Our hearts ache without limit right now. Words fail me. Her tumors are back. It’s very very bad. She has them everywhere, including one on her brain. We’re losing our little girl. Without any further treatment, she has about a few months to live. Her body will soon begin deteriorating and will cause a lot of pain. The treatment options that we are presented with are few and are experimental all throughout.
Our conversation with the oncologist today had phrases like “quality of life” and “pain medication” interspersed throughout. This is really happening. I cannot even think straight.
Yet at the same time, the grace of God is mysteriously with us. We have wept like crazy, but at the same time know that we can let her go be with Jesus. He is the prize for which we chase hard after every day…and it seems like Susana will be the one who gets there first. This will only make our longing for the Kingdom to come all the more.
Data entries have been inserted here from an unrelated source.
(** C9, as the code behaves.  With [main.py] as it stands no trend model is
    constructed, with or without yearly seasonality: whatever the length of
    a non-empty history, the handler raises [NameError] on line 242, before
    line 252 computes the switch, and [Prophet], which lines 256 and 260
    call, is not bound either.  The request is answered with status 500 and
    no fit is logged. *)
Theorem C9_no_trend_model_is_constructed {Store : Type} `{main.StorageBackend Store}
  (round_ : float -> Z -> float)
  (storage : Store) (models : Models) (product_id : string) (w : World) :
  history_of product_id w <> [] ->
  let run := generate_live_forecast round_ main_globals storage models product_id w in
  g_Prophet main_globals = None
  /\ fst run = Raise (HTTPException 500 "name 'pd' is not defined")
  /\ (forall m df, Fit m df ∈ calls (snd run) -> Fit m df ∈ calls w)
  /\ background_tasks (snd run) = background_tasks w.
Proof.
  intros Hne run. subst run. rewrite shipped_request by exact Hne.
  repeat split. auto.
Qed.

Lemma C9_two_observations_witness :
  length (history_of "P1" example_world) = 2%nat
  /\ fst (generate_live_forecast example_round main_globals shipped_storage
            no_models "P1" example_world)
     = Raise (HTTPException 500 "name 'pd' is not defined")
  /\ (forall m df,
        Fit m df
        ∉ calls (snd (generate_live_forecast example_round main_globals shipped_storage
                        no_models "P1" example_world))).
Proof.
  destruct (C9_no_trend_model_is_constructed example_round shipped_storage
              no_models "P1" example_world) as (_ & Hrun & Hcalls & _).
  - vm_compute. discriminate.
  - split; [reflexivity|]. split; [exact Hrun|].
    intros m df Hin. apply Hcalls in Hin. inversion Hin.
Defined.

(** C10, as the code behaves.  With [main.py] as it stands the answer is
    indeed the same whether or not a saved trend model exists, but not
    because a fresh model is fit in both branches: in neither is a model
    constructed.  For a product with history the handler raises [NameError]
    on line 242, before the saved model is even looked up on line 248.
    Whatever the two storage objects hold, both requests are answered with
    status 500, nothing is fit and no upload is queued. *)
Theorem C10_no_model_in_either_branch {Store1 Store2 : Type}
  `{main.StorageBackend Store1} `{main.StorageBackend Store2}
  (round_ : float -> Z -> float)
  (found : Store1) (absent : Store2) (models : Models) (product_id : string)
  (w : World) :
  history_of product_id w <> [] ->
  let run_found := generate_live_forecast round_ main_globals found models product_id w in
  let run_absent := generate_live_forecast round_ main_globals absent models product_id w in
  run_found = run_absent
  /\ fst run_found = Raise (HTTPException 500 "name 'pd' is not defined")
  /\ calls (snd run_found) = calls w
  /\ background_tasks (snd run_found) = background_tasks w.
Proof.
  intros Hne run_found run_absent. subst run_found run_absent.
  rewrite !shipped_request by exact Hne. repeat split.
Qed.

Lemma C10_saved_model_witness :
  main.download_pickle example_storage_saved "prophet_P1.pkl"
  = Ok (Some (PyProphet (fitted_model [] (fun _ => 1%float))))
  /\ main.download_pickle example_storage "prophet_P1.pkl" = Ok None
  /\ generate_live_forecast example_round main_globals example_storage_saved no_models
       "P1" example_world
     = generate_live_forecast example_round main_globals example_storage no_models
         "P1" example_world
  /\ fst (generate_live_forecast example_round main_globals example_storage_saved
            no_models "P1" example_world)
     = Raise (HTTPException 500 "name 'pd' is not defined").
Proof.
  destruct (C10_no_model_in_either_branch example_round example_storage_saved
              example_storage no_models "P1" example_world)
    as (Hsame & Hrun & _).
  - vm_compute. discriminate.
  - split; [vm_compute; reflexivity|]. split; [vm_compute; reflexivity|].
    split; [exact Hsame|exact Hrun].
Defined.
Please pray for us as we have some important decisions that need to be made very soon. This is the hardest thing that we have ever been faced with. We need the Lord’s peace, comfort, strength, grace, and wisdom. He is still who we cling to. He is still who we love. I don’t understand why, but I know that He is good and that He has reason for everything He does. I also know that death is not the victor to those who hope in Christ. It is just the beginning, the entry point into eternal glory. And it seems like the Lord is calling Susana through that entry point. We will rejoice with her, and we will weep. That’s the way it will be. Right now though, I’m just weeping.